Unless you’re a musical theater buff, it’s unlikely that you’ve heard of the show. “Songs for a New World” is a 10- year-old musical revue by Jason Robert Brown, who went on to write the Tony-winning “Parade” and the more recent “The Last Five Years.” To be sure, it’s a hodgepodge show. More structured than a concert but more disjointed than a traditional musical, it pulls together songs by the then-26-year-old composer and loosely ties them together thematically. In one song we’re on the deck of the Santa Maria in 1492, in another, we hear from a disgruntled Ms. Claus. A woman realizes she’s compromised her dreams. A young man shares his determination to rise above the bad hand dealt to him.

You may not realize it until it’s over, but all the songs have to do with discovery, with moments of transition, and with how we flawed, brave, yearning, weak people deal with knowing and not knowing that we are on the brink of change.

With only one major misstep (I’m not the only attendee who felt uncomfortable that the one black performer was limited to a single, basketball-fueled solo), the show was effectively directed and designed within its obviously minimal budget. I’m still stunned at how maturely the young cast-and the very talented quintet of musicians-approached the challenging material. It’s not just that they pulled off the vocals. It’s not just that they had solid stage presence. These actors knew how to mine the drama and the humor in each song. They resisted the temptation to copy the inflection of the cast recording and, instead, stamped this material as their own.

The women were particularly powerful, with Brook Wood (a high school junior) skillfully sliding from the comic “Just One Step” to the beautifully sad “Stars and the Moon” and into the Brecht/Weill spoof “Surabaya Santa” without any hint of the look-at-me-ism that many talented teens suffer. Far more experienced actors could take a lesson from her in-themoment/every-moment focus. And Murphy was nothing short of revelatory in the deeply moving “Christmas Lullaby,” in which she convinces herself that she has the strength to face the world with the child growing inside her.

Recently, “Songs for a New World” was presented in an all-Broadway-star concert version by Washington, D.C.’s Signature Theatre. Not that I had a choice, but in all honesty, I’m glad that this was the production I was lucky enough to experience.

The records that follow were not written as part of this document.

(** [true]: 0; [false]: -1. *)
Definition promote (e : env) : bool * env :=
  if env_is_owned e then (true, e)
  else
    let n := count_env e in
    let cap := n + 8 in
    let '(pa, h) := u_malloc (cap * 8) (heap e) in
    if pa =? 0 then fail_nomem (set_heap_e e h)
    else
      let '(po, h') := u_calloc cap 1 h in
      if po =? 0 then fail_nomem (set_heap_e e (u_free pa h'))
      else
        let a := copy_loop (u_fresh h pa cap) 0 (arr e) 0 n in
        (true, MkEnv h' (smem e) true (zset a n 0) pa po (replicate (Z.to_nat cap) 0) cap n true (eerrno e)).

Definition ensure_slot (e : env) : bool * env :=
  if env_count e + 2 <=? env_cap e then (true, e)
  else
    let ncap := if env_cap e =? 0 then 16 else env_cap e * 2 in
    let '(po, h) := u_malloc ncap (heap e) in
    if po =? 0 then fail_nomem (set_heap_e e h)
    else
      let nown := fill_loop (copy_loop (u_fresh h po ncap) 0 (owned e) 0 (env_cap e)) (env_cap e) 0 (ncap - env_cap e) in
      let '(pa, h') := u_realloc (env_arr e) (ncap * 8) h in
      if pa =? 0 then fail_nomem (set_heap_e e (u_free po h'))
      else
        (true, MkEnv (u_free (env_owned e) h') (smem e) true (copy_loop (u_fresh h' pa ncap) 0 (arr e) 0 (env_cap e))
                 pa po nown ncap (env_count e) (env_is_owned e) (eerrno e)).

(** The new string's address, 0 for null. *)
Definition make_entry (e : env) (name value : list Z) : Z * env :=
  let nl := strlen name in
  let vl := strlen value in
  let '(p, h) := u_malloc (nl + 1 + vl + 1) (heap e) in
  if p =? 0 then (0, set_heap_e e h)
  else
    let s := u_fresh h p (nl + 1 + vl + 1) in
    let s := copy_loop s 0 name 0 nl in
    let s := zset s nl 61 in
    let s := copy_loop s (nl + 1) value 0 (vl + 1) in
    (p, set_mem_e e h (<[p := s]> (smem e))).

(** [!*name || strchr(name, '=')] *)
Definition bad_name (name : list Z) : bool := (zget 0 name 0 =? 0) || bool_decide (strchr name 61 <> None).

(** [strncmp(s, name, nl) == 0 && s[nl] == '='] *)
Definition names (s name : list Z) : bool :=
  let nl := strlen name in (strncmp s name (Z.to_nat nl) =? 0) && (zget 0 s nl =? 61).

(** The scan of [environ]: the index and the string of the first match. *)
Fixpoint find_entry (m : gmap Z (list Z)) (a : list Z) (name : list Z) (i : Z) : option (option (Z * list Z)) :=
  match a with
  | p :: a =>
    if p =? 0 then Some None
    else
      s ← m !! p;
      if names s name then Some (Some (i, s)) else find_entry m a name (i + 1)
  | [] => None
  end.

Definition scan (e : env) (name : list Z) : option (option (Z * list Z)) :=
  if has_environ e then find_entry (smem e) (arr e) name 0 else Some None.

(** The value as the bytes from the returned pointer on; [None] inside: null. *)
Definition getenv (e : env) (name : option (list Z)) : option (option (list Z)) :=
  match name with
  | None => Some None
  | Some name =>
    if bad_name name then Some None
    else
      r ← scan e name;
      Some (match r with Some (_, s) => Some (drop (Z.to_nat (strlen name + 1)) s) | None => None end)
  end.

(** [if (env_owned[idx]) free(env_arr[idx]);] *)
Definition drop_string (e : env) (idx : Z) : env :=
  if zget 0 (owned e) idx =? 0 then e
  else let p := zget 0 (arr e) idx in set_mem_e e (u_free p (heap e)) (delete p (smem e)).

Definition setenv (e : env) (name value : option (list Z)) (overwrite : bool) : option (Z * env) :=
  match name, value with
  | None, _ => Some (-1, set_errno_e e EINVAL)
  | Some name, _ =>
    if bad_name name then Some (-1, set_errno_e e EINVAL)
    else
      match value with
      | None => Some (-1, set_errno_e e EINVAL)
      | Some value =>
        hit ← scan e name;
        match hit with
        | Some (idx, _) =>
          if negb overwrite then Some (0, e)
          else
            let '(ok, e) := promote e in
            if negb ok then Some (-1, e)
            else
              let '(p, e) := make_entry e name value in
              if p =? 0 then Some (-1, set_errno_e e ENOMEM)
              else
                let e := drop_string e idx in
                Some (0, set_slots e (zset (arr e) idx p) (zset (owned e) idx 1) (env_count e))
        | None =>
          let '(ok, e) := promote e in
          if negb ok then Some (-1, e)
          else
            let '(ok, e) := ensure_slot e in
            if negb ok then Some (-1, e)
            else
              let '(p, e) := make_entry e name value in
              if p =? 0 then Some (-1, set_errno_e e ENOMEM)
              else
                let n := env_count e in
                Some (0, set_slots e (zset (zset (arr e) n p) (n + 1) 0) (zset (owned e) n 1) (n + 1))
        end
      end
  end.

(** [for (i = idx; i + 1 < env_count; ++i) x[i] = x[i + 1];] *)
Definition shift_down (x : list Z) (idx n : Z) : list Z :=
  foldl (fun x i => zset x i (zget 0 x (i + 1))) x (range_step idx (n - 1) 1).

Definition unsetenv (e : env) (name : option (list Z)) : option (Z * env) :=
  match name with
  | None => Some (-1, set_errno_e e EINVAL)
  | Some name =>
    if bad_name name then Some (-1, set_errno_e e EINVAL)
    else if negb (has_environ e) then Some (0, e)
    else
      hit ← scan e name;
      match hit with
      | None => Some (0, e)
      | Some (idx, _) =>
        let '(ok, e) := promote e in
        if negb ok then Some (-1, e)
        else
          let e := drop_string e idx in
          let n := env_count e - 1 in
          Some (0, set_slots e (zset (shift_down (arr e) idx (env_count e)) n 0)
                     (zset (shift_down (owned e) idx (env_count e)) n 0) n)
      end
  end.
End env.
Arguments env : clear implicits.

(** ** Environments as lists of strings *)

(** The value in [v] when it is [n=value]. *)
Definition var_value (n v : list Z) : option (list Z) :=
  if decide (n ++ [61] `prefix_of` v) then Some (drop (S (length n)) v) else None.

Fixpoint lookup_var (n : list Z) (vs : list (list Z)) : option (list Z) :=
  match vs with
  | [] => None
  | v :: vs => match var_value n v with Some x => Some x | None => lookup_var n vs end
  end.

For years I’ve been hearing about the fun to be had at The Phoenix Theatre whenever Dos Fallopia comes to town.

But catching the Seattle duo’s most recent production, “Desperate Spuddwives,” left me a bit baffled. Oh, I got the jokes. I just don’t get what all the fuss is about.

The second act, an overextended, too-latein-the-game takeoff of “Desperate Housewives” transported to the trailer park zone, didn’t have anything particularly funny or insightful to say about either target.

And while the first act’s sketches contained some good lines, too much of the already thin show was padded with goingon-past-the-punch-line song parodies and a not particularly inventive game show spoof. If you’re going to call something “Are You Smarter Than the President?” how about, oh, asking some questions of the president? Instead, the audience-participation bit fizzled to a point where we were expected to laugh at contestants shooting toy guns at George Bush. As political satire, Bob Hope routines had more bite.